ひらログ

おひまつぶしにどうぞ。

出勤の朝

 いつぶりにか、朝食をとる。戸棚にひとつ残っていたチーズ入りのパンと、常備しているヨーグルト。食いしんぼうのデルフィーヌが目を光らせる。ロレーンは人間たちの活動にはかまわず寝つづけており、そんなところが私にそっくりだと家族は笑う。二匹の額を撫でる。

 七時過ぎにバス停をめざす。吐く息が白い。破れゆく冬を惜しんでいたところだが、朝の大気にはまだ冷たさが残っていたらしい。半年ほど、午後になってようやく家を出る生活を送っていたものだから、呼気の色さえ新しい。欲をいえば、もう少し寒いのが好みだ。次の冬を吸いこむまで生きのびようと思う。この七時というのは、ちょうど前職の最寄駅に到着していたころである。起床と出発が一時間ほど遅くなるだけで、ずいぶん身軽に歩ける。やってゆけそうだ、という気がする。

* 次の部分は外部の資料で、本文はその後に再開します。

(** * Open-addressing hash table of [src/ht.h] and its near-duplicate
    [src/unnamed/part_000]: shallow embedding and verified properties.

  Conventions of the embedding.
  - [size_t] / [HASH_INDEX_T] values are integers in [Z]; arithmetic that
    the C++ performs on [size_t] is written with its 64-bit wrap-around
    ([add64], [mul64], [sub64], [to_size_t]).
  - [std::vector<HashItem*>] is a [list (option HashItem)]: [None] is the
    null pointer, [Some hi] an allocated item with its [deleted] flag.
  - C++ exceptions are explicit: every operation of the table returns
    either [Ret a t] (normal return with the table left in state [t]) or
    [Throw e t] (exception [e] propagates, the object is left in state [t]).
  - The template parameters [K], [V], [Prober], [Hash], [KEqual] are
    section variables.
  - [resizeAlpha_] is a [double] in the source.  The only use of it is the
    comparison [double(n) / table_.size() >= resizeAlpha_].  The embedding
    carries the threshold as the rational it stands for, and computes the
    left-hand side as the machine does: the two conversions and the
    division each round to the nearest [double] ([round_double]).  The
    quotient is a [double], so a threshold that is no [double] compares
    like the next [double] above it.  An infinite threshold or a NaN has
    no rational: on a table it makes the test constant, as a rational
    above 2^64 or below 0 does. *)

From Stdlib Require Import ZArith QArith Qpower Qround SpecFloat Lia Lqa Sorted Ascii.
From stdpp Require Import gmap list strings.

Local Open Scope Z_scope.

(** ** Machine integers *)

Definition SIZE_T_MODULUS : Z := 2 ^ 64.

Definition to_size_t (x : Z) : Z := x mod SIZE_T_MODULUS.
Definition add64 (a b : Z) : Z := to_size_t (a + b).
Definition mul64 (a b : Z) : Z := to_size_t (a * b).
Definition sub64 (a b : Z) : Z := to_size_t (a - b).

(** [static const HASH_INDEX_T npos = (HASH_INDEX_T)-1;] *)
Definition npos : Z := to_size_t (-1).

(** ** Doubles

    A finite [double] is the rational it stands for.  Conversions and
    arithmetic round to the nearest [double], the one with the even
    significand of two equally near (IEEE 754 binary64 in its default
    rounding mode).  The operands of the load-factor test are [size_t]
    values and their quotients lie between 2^-64 and 2^64, inside the
    range of the normal numbers, where a [double] has 53 significant
    bits. *)

(** The integer nearest to [y], the even one of two equally near. *)
Definition nearest_even (y : Q) : Z :=
  let f := Qfloor y in
  match (y - inject_Z f ?= 1 # 2)%Q with
  | Lt => f
  | Eq => if Z.even f then f else f + 1
  | Gt => f + 1
  end.

(** The exponent [e] with [2^e <= x < 2^(e+1)], for [x > 0]: the difference
    of the bit lengths of numerator and denominator, or one less. *)
Definition binade (x : Q) : Z :=
  let e := Z.log2 (Qnum x) - Z.log2 (Z.pos (Qden x)) in
  if Qle_bool (2 ^ e) x then e else e - 1.

(** The [double] nearest to [x], for [x >= 0]: [x] scaled to 53 bits before
    the point, rounded to an integer, and scaled back. *)
Definition round_double (x : Q) : Q :=
  if Qeq_bool x 0 then 0
  else
    let e := binade x in
    (inject_Z (nearest_even (x * 2 ^ (52 - e))) * 2 ^ (e - 52))%Q.

(** [double(n) / size >= alpha] for [size_t] values [n] and [size] and a
    finite [alpha]: both operands are converted to [double], and the
    quotient is rounded.  A positive number divided by zero is the
    infinity, which is above every threshold; 0.0 / 0.0 is a NaN, for
    which no comparison holds. *)
Definition load_reached (n size : Z) (alpha : Q) : bool :=
  let x := round_double (inject_Z n) in
  let y := round_double (inject_Z size) in
  if Qeq_bool y 0 then negb (Qeq_bool x 0)
  else Qle_bool alpha (round_double (x / y)).

(** The same test by [SpecFloat], the Standard Library's executable
    specification of IEEE 754 arithmetic, at the parameters of binary64:
    [binary_normalize] is the conversion of an integer, [SFdiv] the
    division.  [load_reached] is compared with it on [rounding_samples]
    below. *)
Definition ieee_quotient (n size : Z) : spec_float :=
  SFdiv 53 1024 (binary_normalize 53 1024 n 0 false)
                (binary_normalize 53 1024 size 0 false).

Definition ieee_load_reached (n size : Z) (alpha : Q) : bool :=
  match ieee_quotient n size with
  | S754_zero _ => Qle_bool alpha 0
  | S754_finite false m e => Qle_bool alpha (inject_Z (Z.pos m) * 2 ^ e)
  | S754_infinity false => true
  | _ => false
  end.

(** The thresholds that tell a quotient from its neighbours: the exact
    ratio, the quotient [SpecFloat] computes, and a number just above
    it. *)
Definition telling_thresholds (n size : Z) : list Q :=
  (n # Z.to_pos size) ::
  match ieee_quotient n size with
  | S754_finite false m e =>
    [inject_Z (Z.pos m) * 2 ^ e; inject_Z (Z.pos m) * 2 ^ e * (1 + 2 ^ (-60))]%Q
  | _ => [0%Q; 1%Q]
  end.

(** Operands to compare the two on: the loads of the first rungs, zero
    divisors, the last rung, operands around 2^53 and 2^64, and 200
    pairs of pseudo-random numbers of up to 64 bits. *)
Fixpoint pseudo_random (k : nat) (seed : Z) : list Z :=
  match k with
  | O => []
  | S k' =>
    let seed' := (seed * 6364136223846793005 + 1442695040888963407) mod 2 ^ 64 in
    seed' :: pseudo_random k' seed'
  end.

Definition rounding_samples : list (Z * Z) :=
  (n ← Z.of_nat <$> seq 0 25;
   size ← [0; 1; 3; 11; 23; 47; 97; 1685759167]; [(n, size)])
  ++ [(9007199254740993, 1); (9007199254740995, 3); (18014398509481983, 2);
      (18446744073709551615, 1); (18446744073709551615, 18446744073709551615);
      (1, 18446744073709551615); (4611686018427387905, 4611686018427387903)]
  ++ ((λ r, (1 + (r / 2 ^ 20) mod 2 ^ (1 + r mod 64),
             1 + (r / 2 ^ 7) mod 2 ^ (1 + (r / 64) mod 64)))
      <$> pseudo_random 200 12345).

(** ** Exceptions *)

Inductive Error : Type :=
| ProberMisuse        (* std::logic_error thrown by Prober::next *)
| TableFull           (* std::logic_error "HashTable full" thrown by insert *)
| CapacityExhausted   (* std::logic_error "No more (prime) capacities" thrown by resize *)
| KeyNotFound         (* std::out_of_range thrown by at *)
| OutOfRange          (* vector subscript outside [0, size): undefined behaviour *)
| OutOfFuel.          (* artefact of the embedding: recursion bound reached *)

Inductive result (A : Type) : Type :=
| Returns (a : A)
| Throws (e : Error).
Arguments Returns {A} a.
Arguments Throws {A} e.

 働くのも、生きるのも、めんどうくさい。私はしんから怠惰だ。したいことしかしたくない一心で、転職を叶えた。今後とも、寝心地のよい姿勢を探してしきりに寝返りをうつみたいに身をよじって、這いずりまわって、このからだにふさわしい置き場を求める手間だけは惜しむまい。なにをなすかがすべてであるとはいえ、ウェブデザイナーの肩書きを得たことを記しておく。書いてつくる仕事への未練が捨てきれなかったのだと思う。